Andrei Stepanovich Plakhov (Андрей Степанович Плахов; born 14 September 1950) is a Russian film critic and historian of cinema, columnist for Kommersant newspaper. Honorary President of the International Federation of Film Critics.
==Biography==
Plakhov was born in Starokostiantyniv, Ukrainian SSR. After graduating in mechanics and mathematics from Lviv University, he studied history of cinema at the Gerasimov Institute of Cinematography. In 1982 he defended a Ph.D. thesis about Luchino Visconti. Since the seventies Plakhov wrote articles and reviews for daily and professional press, both Russian and international (Pravda, Iskusstvo Kino, Seans, Sight and Sound, The Guardian, Cahiers du Cinéma, etc.), he currently works as an author of cinema reviews for Kommersant. During Perestroika Plakhov was a secretary of the USSR Union of Cinematographers and a head of the Conflict Committee, which released more than 200 films banned by Soviet censorship. Plakhov published several books about Soviet and modern world cinema. He is a co-ordinator of the Moscow International Film Festival and a member of the European Film Academy.

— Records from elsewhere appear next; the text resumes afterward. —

(** The effect of a compaction on an open log. *)
Lemma Compact_inv s rs now th o1 o2 o3 :
  let keep := compact_keep (wrap_s 64 (now - th)) (ls_records s) in
  log_inv s rs -> o1 ≡ₚ map_to_list keep -> o2 ≡ₚ map_to_list keep -> o3 ≡ₚ map_to_list keep ->
  exists s', LogStore_Compact now th o1 o2 o3 s = (s', Ok (Z.of_nat (size keep))) /\
    log_inv s' (map snd o1) /\ ls_records s' = keep /\ f_data (ls_file s') = frames_bytes (map snd o1) /\
    ls_clock s' = ls_clock s /\ ls_nodeID s' = ls_nodeID s.
Proof.
  intros keep [Hio Hst Hlog Hch Hrec I Hfl] P1 P2 P3.
  assert (forall o, o ≡ₚ map_to_list keep -> forall k r, (k, r) ∈ o <-> keep !! k = Some r) as Ho.
  { intros o Hp k r. by rewrite Hp, elem_of_map_to_list. }
  assert (forall k r, keep !! k = Some r -> ls_records s !! k = Some r) as Hsub
    by (intros k r Hk; by apply compact_keep_lookup in Hk as [? _]).
  assert (keyed keep) as Hkk by (intros k r Hk%Hsub; by apply (inv_keyed _ I)).
  unfold LogStore_Compact. destruct (Writer_Flush _ _) as [[w f] e] eqn:Hflush.
  apply Writer_Flush_ok in Hflush as (-> & _); [|done]. cbn [ls_records ls_set_io].
  destruct (compact_write (map snd o1) NewWriter (mkFile [] false)) as [[w' f'] e'] eqn:Hcw.
  apply compact_write_ok in Hcw as (-> & Hd); [|split_and!; [done|done|apply Nat.le_0_l]].
  assert (f_data f' = frames_bytes (map snd o1)) as Hd' by by rewrite Hd.
  eexists. split; [reflexivity|]. split; [|split_and!; [done|exact Hd'|done|done]].
  assert (forall r, r ∈ map snd o1 -> keep !! rkey r = Some r) as Hin.
  { intros r ([k x] & -> & Hx)%list_elem_of_fmap. apply Ho in Hx; [|done]. cbn. by rewrite (Hkk _ _ Hx). }
  assert (rkey <$> map snd o1 = fst <$> o1) as Hkeys.
  { rewrite <-list_fmap_compose. apply list_fmap_ext. intros ? [k x] Hx%list_elem_of_lookup_2.
    apply Ho in Hx; [|done]. by apply Hkk. }
  assert (log_chain (map snd o1)) as Hchain.
  { apply log_chain_distinct. rewrite Hkeys, P1. apply NoDup_fst_map_to_list. }
  constructor; cbn [ls_writer ls_file ls_records ls_flushInterval].
  - split_and!; [done|done|apply Nat.le_0_l].
  - unfold ls_stream, stream. cbn. by rewrite app_nil_r.
  - apply Forall_forall. intros r Hr%Hin%Hsub. rewrite <-Hrec in Hr.
    apply (log_chain_log_of _ Hch) in Hr as [Hr _]. by rewrite Forall_forall in Hlog; apply Hlog.
  - done.
  - eapply log_of_merge; [|reflexivity]. split.
    + intros r Hr%Hin. eauto.
    + intros k r Hr. split; [|by apply Hkk]. apply list_elem_of_fmap. exists (k, r). split; [done|]. by apply Ho.
  - constructor; cbn [ms_records ms_colIndex ms_clock ms_kv ms_changesDirty ls_mem].
    + exact Hkk.
    + intros k r Hk%Hsub. by apply (inv_colls _ I _ _ Hk).
    + intros c k. cbn. rewrite fold_index_mem. by setoid_rewrite (Ho o2 P2).
    + intros k r Hk%Hsub. by apply (inv_clock _ I _ _ Hk).
    + intros k r Hk. cbn. apply (fold_kv_covers o3 k). by apply (Ho o3 P3).
    + done.
  - done.
Qed.

(** ** Runs *)

Inductive log_op :=
| LPut (r : NellRecord)
| LPutLocal (now : Z) (r : NellRecord)
| LDelete (now : Z) (collection id : string)
| LGetChangesSince (since : HLC)
| LFlushTick
| LCompact (now threshold : Z) (o1 o2 o3 : list (string * NellRecord)).

(** The store after an operation, and the records in the log then. *)
Definition log_step (o : log_op) (p : LogStore * list NellRecord) : LogStore * list NellRecord :=
  let '(s, rs) := p in
  match o with
  | LPut r => let '(s', (_, w), _) := LogStore_Put r s in (s', rs ++ [w])
  | LPutLocal now r => let '(s', w, _) := LogStore_PutLocal now r s in (s', rs ++ [w])
  | LDelete now c i => let '(s', w, _) := LogStore_Delete now c i s in (s', rs ++ [w])
  | LGetChangesSince h => (fst (LogStore_GetChangesSince h s), rs)
  | LFlushTick => (LogStore_flushTick s, rs)
  | LCompact now th o1 o2 o3 => (fst (LogStore_Compact now th o1 o2 o3 s), map snd o1)
  end.
(** The written record fits the log, and the store's operation its conditions. *)
Definition log_op_ok (o : log_op) (s : LogStore) : Prop :=
  match o with
  | LPut r => tick_safe (Clock r) /\ loggable (snd (snd (MemoryStore_Put r (ls_mem s))))
  | LPutLocal now r => tick_ok now (ls_clock s) /\ loggable (snd (MemoryStore_PutLocal now r (ls_mem s)))
  | LDelete now c i => tick_ok now (ls_clock s) /\ loggable (snd (MemoryStore_Delete now c i (ls_mem s)))
  | LGetChangesSince h => True
  | LFlushTick => True
  | LCompact now th o1 o2 o3 =>
      let keep := compact_keep (wrap_s 64 (now - th)) (ls_records s) in
      o1 ≡ₚ map_to_list keep /\ o2 ≡ₚ map_to_list keep /\ o3 ≡ₚ map_to_list keep
  end.

(** Runs from an empty log, with restarts on whatever the file holds once the buffer is
    empty (after [Close], or at any time without group commit). *)
Inductive log_run : LogStore -> list NellRecord -> Prop :=
| run_new now node fi : log_run (new_log now node fi []) []
| run_step o s rs : log_run s rs -> log_op_ok o s ->
    log_run (fst (log_step o (s, rs))) (snd (log_step o (s, rs)))
| run_reopen s rs numCPU now node fi s' :
    log_run s rs -> (0 < numCPU)%nat -> w_buf (ls_writer s) = [] ->
    OpenLogWithOptions numCPU now node fi (f_data (ls_file s)) (Ok s') -> log_run s' rs.

Lemma new_log_mem_inv now node fi data : ms_inv (ls_mem (new_log now node fi data)).
Proof. exact (NewMemoryStore_inv now node). Qed.
Lemma new_log_inv now node fi : log_inv (new_log now node fi []) [].
Proof.
  constructor; cbn [ls_records new_log]; try done.
  - split_and!; [done|done|apply Nat.le_0_l].
  - apply log_chain_nil.
  - apply new_log_mem_inv.
Qed.

Lemma GetChangesSince_log_inv h s rs : log_inv s rs -> log_inv (fst (LogStore_GetChangesSince h s)) rs.
Proof.
  intros I. pose proof (GetChangesSince_inv h (ls_mem s) (li_mem _ _ I)) as Hm.
  rewrite LogStore_GetChangesSince_mem in Hm.
  assert (same_io s (fst (LogStore_GetChangesSince h s)) /\
    ls_records (fst (LogStore_GetChangesSince h s)) = ls_records s) as [(Hw & Hf & Hfi) Hr].
  { unfold LogStore_GetChangesSince. by destruct (ls_changesDirty s). }
  destruct (LogStore_GetChangesSince h s) as [s' out]. cbn [fst] in *.
  destruct I. constructor; unfold ls_io_ok, ls_stream in *; rewrite ?Hw, ?Hf, ?Hfi, ?Hr; done.
Qed.
Lemma flushTick_log_inv s rs : log_inv s rs -> log_inv (LogStore_flushTick s) rs.
Proof.
  intros [Hio Hst Hlog Hch Hrec I Hfl]. unfold LogStore_flushTick.
  destruct (Writer_Flush _ _) as [[w f] e] eqn:Hflush.
  apply Writer_Flush_ok in Hflush as (-> & Hok & Hb & Hd); [|done].
  constructor; cbn [ls_writer ls_file ls_records ls_flushInterval ls_set_io]; try done.
  rewrite <-Hst. unfold ls_stream, stream. cbn. by rewrite Hb, app_nil_r, Hd.
Qed.

Lemma log_step_inv o s rs :
  log_inv s rs -> log_op_ok o s ->
  log_inv (fst (log_step o (s, rs))) (snd (log_step o (s, rs))).
Proof.
  intros I. destruct o as [r|now r|now c i|h| |now th o1 o2 o3]; cbn [log_op_ok].
  - intros [Ht Hl]. pose proof (LogStore_Put_mem r s) as Hm. destruct (Put_append r s) as (s1 & Hio & Happ).
    destruct (Put_written r (ls_mem s) (li_mem _ _ I) Ht) as (w & Hw & _ & ->).
    pose proof (Put_appendable r (ls_mem s) (inv_keyed _ (li_mem _ _ I))) as Ha.
    rewrite Hm in *. cbn [log_step]. destruct (LogStore_Put r s) as [[s' [a w]] e]. cbn [fst snd] in *.
    by eapply log_write_inv.
  - intros [Ht Hl]. pose proof (LogStore_PutLocal_mem now r s) as Hm.
    destruct (PutLocal_append now r s) as (s1 & Hio & Happ).
    pose proof (PutLocal_written now r (ls_mem s) Ht) as Hw.
    assert (appendable (ls_records s) (snd (MemoryStore_PutLocal now r (ls_mem s)))) as Ha.
    { apply beats_appendable. eapply (written_dominates (ls_mem s)); [apply I|done|].
      unfold MemoryStore_PutLocal. by case_bool_decide. }
    rewrite Hm in *. cbn [log_step]. destruct (LogStore_PutLocal now r s) as [[s' w] e]. cbn [fst snd] in *.
    by eapply log_write_inv.
  - intros [Ht Hl]. pose proof (LogStore_Delete_mem now c i s) as Hm.
    destruct (Delete_append now c i s) as (s1 & Hio & Happ).
    pose proof (Delete_written now c i (ls_mem s) (li_mem _ _ I) Ht) as Hw.
    assert (appendable (ls_records s) (snd (MemoryStore_Delete now c i (ls_mem s)))) as Ha.
    { apply beats_appendable. eapply (written_dominates (ls_mem s)); [apply I|done|].
      unfold MemoryStore_Delete. by case_bool_decide. }
    rewrite Hm in *. cbn [log_step]. destruct (LogStore_Delete now c i s) as [[s' w] e]. cbn [fst snd] in *.
    by eapply log_write_inv.
  - intros _. by apply GetChangesSince_log_inv.
  - intros _. by apply flushTick_log_inv.
  - intros (P1 & P2 & P3).
    destruct (Compact_inv s rs now th o1 o2 o3 I P1 P2 P3) as (s' & Hc & I' & _).
    cbn [log_step fst snd]. by rewrite Hc.
Qed.

(** ** Restarts *)

Context `{!ZstdLaws}.

(** Opening a cut log: the records are those of the whole frames. *)
Lemma open_cut numCPU now node fi rs n :
  (0 < numCPU)%nat -> Forall loggable rs -> log_chain rs ->
  exists k, (k <= length rs)%nat /\
    (forall out, OpenLogWithOptions numCPU now node fi (take n (frames_bytes rs)) out ->
      exists s, out = Ok s /\ ls_records s = merge ∅ (take k rs) /\ ms_inv (ls_mem s) /\
        ls_file s = mkFile (take n (frames_bytes rs)) false /\ ls_writer s = NewWriter) /\
    (exists out, OpenLogWithOptions numCPU now node fi (take n (frames_bytes rs)) out) /\
    ((length (frames_bytes rs) <= n)%nat -> k = length rs).
Proof.
  intros Hn Hlog Hch.
  assert (Forall frame_ok rs) as Hf by (eapply Forall_impl; [done|]; by intros ? [? _]).
  destruct (frames_cut rs n Hf) as (k & x & He & Hx & Hk & Hfull). exists k.
  assert (Forall loggable (take k rs)) as Hlog' by by apply Forall_take.
  rewrite He. split_and!; [done| |by apply OpenLog_total|intros Hge; by destruct (Hfull Hge)].
  intros out (rs' & Hp & ->)%OpenLog_outcomes; [|done..].
  set (s0 := new_log now node fi (frames_bytes (take k rs) ++ x)).
  destruct (merge_batch_ok rs' s0) as (I & Hm & Hfile & Hwr & _); [by rewrite Hp|apply new_log_mem_inv|done|].
  eexists. split; [done|]. rewrite Hm, Hfile, Hwr. split_and!; try done.
  eapply log_of_merge; [apply Hch|]. intros r. by rewrite Hp.
Qed.

Lemma log_run_inv s rs : log_run s rs -> log_inv s rs.
Proof.
  induction 1 as [now node fi|o s rs _ I Ho|s rs numCPU now node fi s' _ I Hn Hb Hopen].
  - apply new_log_inv.
  - by apply log_step_inv.
  - assert (f_data (ls_file s) = frames_bytes rs) as Hd.
    { rewrite <-(li_stream _ _ I). unfold ls_stream, stream. by rewrite Hb, app_nil_r. }
    rewrite Hd in Hopen. destruct I as [_ _ Hlog Hch _ _ _].
    destruct (open_cut numCPU now node fi rs (length (frames_bytes rs)) Hn Hlog Hch) as (k & _ & Hall & _ & Hfull).
    rewrite firstn_all in Hall. destruct (Hall _ Hopen) as (s2 & [= ->] & Hr & I & Hf & Hw).
    rewrite Hfull, firstn_all in Hr by done. constructor; try done.
    + unfold ls_io_ok. rewrite Hw, Hf. split_and!; [done|done|apply Nat.le_0_l].
    + unfold ls_stream, stream. rewrite Hw, Hf. cbn. by rewrite app_nil_r.
    + by rewrite Hw.
Qed.

(** The file of a running store, cut anywhere, is a cut log. *)
Lemma run_file_cut s rs n :
  log_inv s rs -> take n (f_data (ls_file s)) = take (Nat.min n (length (f_data (ls_file s)))) (frames_bytes rs).
Proof.
  intros I. rewrite <-(li_stream _ _ I). unfold ls_stream, stream.
  rewrite take_app_le by lia. by rewrite <-take_take, firstn_all.
Qed.
End durability.

(** A codec for the examples: no compression. *)
#[export] Instance zstd_id : Zstd := {| EncodeAll := fun b => b; DecodeAll := Some |}.
#[export] Instance zstd_id_laws : ZstdLaws.
Proof. constructor. reflexivity. Qed.
Definition demo_rec (id : string) (w : Z) : NellRecord := mkRecord "c" id "text" [] [] (mkHLC w 0) "p" false.
Definition log_demo : LogStore * list NellRecord :=
  log_step (LPut (demo_rec "2" 2)) (log_step (LPut (demo_rec "1" 1)) (new_log 0 "n" 0 [], [])).
#[export] Instance in_u_dec w x : Decision (in_u w x).
Proof. unfold in_u. apply _. Defined.
#[export] Instance in_s_dec w x : Decision (in_s w x).
Proof. unfold in_s. apply _. Defined.
#[export] Instance loggable_dec `{Zstd} r : Decision (loggable r).
Proof. unfold loggable, frame_ok, record_ok, hlc_ok, tick_safe, coll_ok. apply _. Defined.
Lemma log_demo_run : log_run (fst log_demo) (snd log_demo).
Proof.
  unfold log_demo.
  set (p1 := log_step (LPut (demo_rec "1" 1)) (new_log 0 "n" 0 [], [])).
  rewrite (surjective_pairing p1). apply run_step; [apply run_step; [apply run_new|]|];
    (split; [by split|apply (bool_decide_unpack _); vm_compute; exact I]).
Qed.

==Books by Andrei Plakhov==
- The Soviet Cinema (1988)
- Altogether 33: Stars of World Cinema (1999)
- Catherine Deneuve: From "Les Parapluies de Cherbourg" to "8 femmes" (2005)
- Under the Sign of F: Film Festivals (2006)
- Aki Kaurismäki: The Last Romantic (2006)
- Directors of Nowadays (in two volumes, 2009)
- Directors of the Future (2010)
- Visconti. History and Myth. Beauty and Death. (2022)

==Other activities==
In March 2022, Plakhov signed a collective appeal of film critics, film historians and film journalists of Russia against Russian invasion of Ukraine.